Профессор не ответил, подошел к окну, задумался. Лицо его посуровело.
- Кто вам фрукты приносит? - - спросил он после некоторого молчания.
- Мой командир Романенко, - ответил я, не догадываясь о смысле вопроса.
- Понятно, - как бы про себя, тихо сказал Кьяндский. И, снова помолчав, уже громче добавил: - Отдохнуть вам, конечно, не худо, особенно на юге, в спокойной семейной обстановке. Но при чем тут ваш сегодняшний «полет» в процедурном кабинете? Впрочем, я теперь все понимаю…
Андрей Александрович подошел ко мне ближе, мягко [23] положил свою добрую руку на мое плечо и по-отечески нежно заключил:
- Самое главное, чтобы на душе у вас было светло, чтобы сердце оставалось в полном порядке. Что ж, я не возражаю против… «отдыха».
Глядя в умные, как-то по-особенному теплые глаза профессора, я невольно потянулся к нему всем существом и не удержался, чтобы не обнять его в знак искренней благодарности. Значит, понял меня, значит, и у него в груди бьется солдатское сердце!…

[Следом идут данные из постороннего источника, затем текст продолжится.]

(* ===== verification/EtharpFrame.v ===== *)
(** * The ARP cache: what its operations leave alone

    A part of the store that is neither the pbufs nor the cache, and that the
    driver and IP do not change, is not changed by any operation of etharp.c. *)
From S2P Require Import Prelude Triple Def Pbuf Netif Node Ip4Addr Ethernet Etharp.

Section Frame.
Context {E : PbufEnv} {X : Type} {LL : LinkLayer X} {IL : IpLayer X} {AP : part X arp}.
Context {V : Type} (v : node X -> V).
Hypothesis v_heap : forall A (m : M heap A), quiet v (onheap m).
Hypothesis v_arp : forall A (m : M arp A), quiet v (onarp m).
Hypothesis v_netif : forall i, quiet v (get_netif i).
Hypothesis v_link : forall i p, quiet v (linkoutput_call i p).
Hypothesis v_ip : forall p i, quiet v (ip4_input_call p i).
#[local] Hint Resolve v_heap v_arp v_netif v_link v_ip : quiet.

Lemma frame_get_entry i : quiet v (get_entry i). Proof. unfold get_entry; quiet_tac. Qed.
#[local] Hint Resolve frame_get_entry : quiet.
Lemma frame_upd_entry i f : quiet v (upd_entry i f). Proof. unfold upd_entry; quiet_tac. Qed.
Lemma frame_malloc : quiet v memp_malloc_arpq. Proof. unfold memp_malloc_arpq; quiet_tac. Qed.
Lemma frame_free : quiet v memp_free_arpq. Proof. apply v_arp. Qed.
#[local] Hint Resolve frame_upd_entry frame_malloc frame_free : quiet.
Lemma frame_free_q l : quiet v (free_etharp_q l).
Proof. induction l; cbn [free_etharp_q]; quiet_tac. Qed.
#[local] Hint Resolve frame_free_q : quiet.
Lemma frame_free_entry i : quiet v (etharp_free_entry i). Proof. unfold etharp_free_entry; quiet_tac. Qed.
#[local] Hint Resolve frame_free_entry : quiet.
Lemma frame_find_entry ip flags nif : quiet v (etharp_find_entry ip flags nif).
Proof. unfold etharp_find_entry; quiet_tac. Qed.
#[local] Hint Resolve frame_find_entry : quiet.
Lemma frame_ethernet_output i p src dst ty : quiet v (ethernet_output i p src dst ty).
Proof. unfold ethernet_output; quiet_tac. Qed.
#[local] Hint Resolve frame_ethernet_output : quiet.
Lemma frame_raw i a b c d e f g : quiet v (etharp_raw i a b c d e f g).
Proof. unfold etharp_raw; quiet_tac. Qed.
#[local] Hint Resolve frame_raw : quiet.
Lemma frame_request_dst i ip d : quiet v (etharp_request_dst i ip d).
Proof. unfold etharp_request_dst; quiet_tac. Qed.
#[local] Hint Resolve frame_request_dst : quiet.
Lemma frame_request i ip : quiet v (etharp_request i ip).
Proof. apply frame_request_dst. Qed.
#[local] Hint Resolve frame_request : quiet.
Lemma frame_for_entries k : forall i f, (forall i, quiet v (f i)) -> quiet v (for_entries k i f).
Proof. induction k; intros i f Hf; cbn [for_entries]; quiet_tac. Qed.
Lemma frame_tmr : quiet v etharp_tmr.
Proof. apply frame_for_entries. intros i. unfold etharp_tmr_entry; quiet_tac. Qed.
Lemma frame_cleanup nif : quiet v (etharp_cleanup_netif nif).
Proof. apply frame_for_entries. intros i. quiet_tac. Qed.
Lemma frame_send_queue fuel : forall i nif eth, quiet v (send_queue fuel i nif eth).
Proof. induction fuel; intros i nif eth; cbn [send_queue]; quiet_tac. Qed.
#[local] Hint Resolve frame_send_queue : quiet.
Lemma frame_update nif ip eth flags : quiet v (etharp_update_arp_entry nif ip eth flags).
Proof. unfold etharp_update_arp_entry; quiet_tac. Qed.
#[local] Hint Resolve frame_update : quiet.
Lemma frame_input p nif : quiet v (etharp_input p nif).
Proof. unfold etharp_input; quiet_tac. Qed.
#[local] Hint Resolve frame_input : quiet.
Lemma frame_ethernet_input p i : quiet v (ethernet_input etharp_input p i).
Proof. unfold ethernet_input; quiet_tac. Qed.
Lemma frame_queue_packet i p : quiet v (queue_packet i p).
Proof. unfold queue_packet; quiet_tac. Qed.
#[local] Hint Resolve frame_queue_packet : quiet.
Lemma frame_query nif ip p : quiet v (etharp_query nif ip p).
Proof. unfold etharp_query; quiet_tac. Qed.
#[local] Hint Resolve frame_query : quiet.
Lemma frame_output_to_arp_index nif p i : quiet v (etharp_output_to_arp_index nif p i).
Proof. unfold etharp_output_to_arp_index; quiet_tac. Qed.
#[local] Hint Resolve frame_output_to_arp_index : quiet.
Lemma frame_output nif p ip : quiet v (etharp_output nif p ip).
Proof. unfold etharp_output; quiet_tac. Qed.

End Frame.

На жизненном пути мне не раз встречались такие люди: парторг, мой командир Романенко, комиссар Сербин, славные советские врачи, жена… Они не охают и не ахают над оказавшимся в беде человеком. Они поднимают в нем дух, укрепляют его веру в собственные силы, дают ему крылья. Это и есть настоящая помощь друга.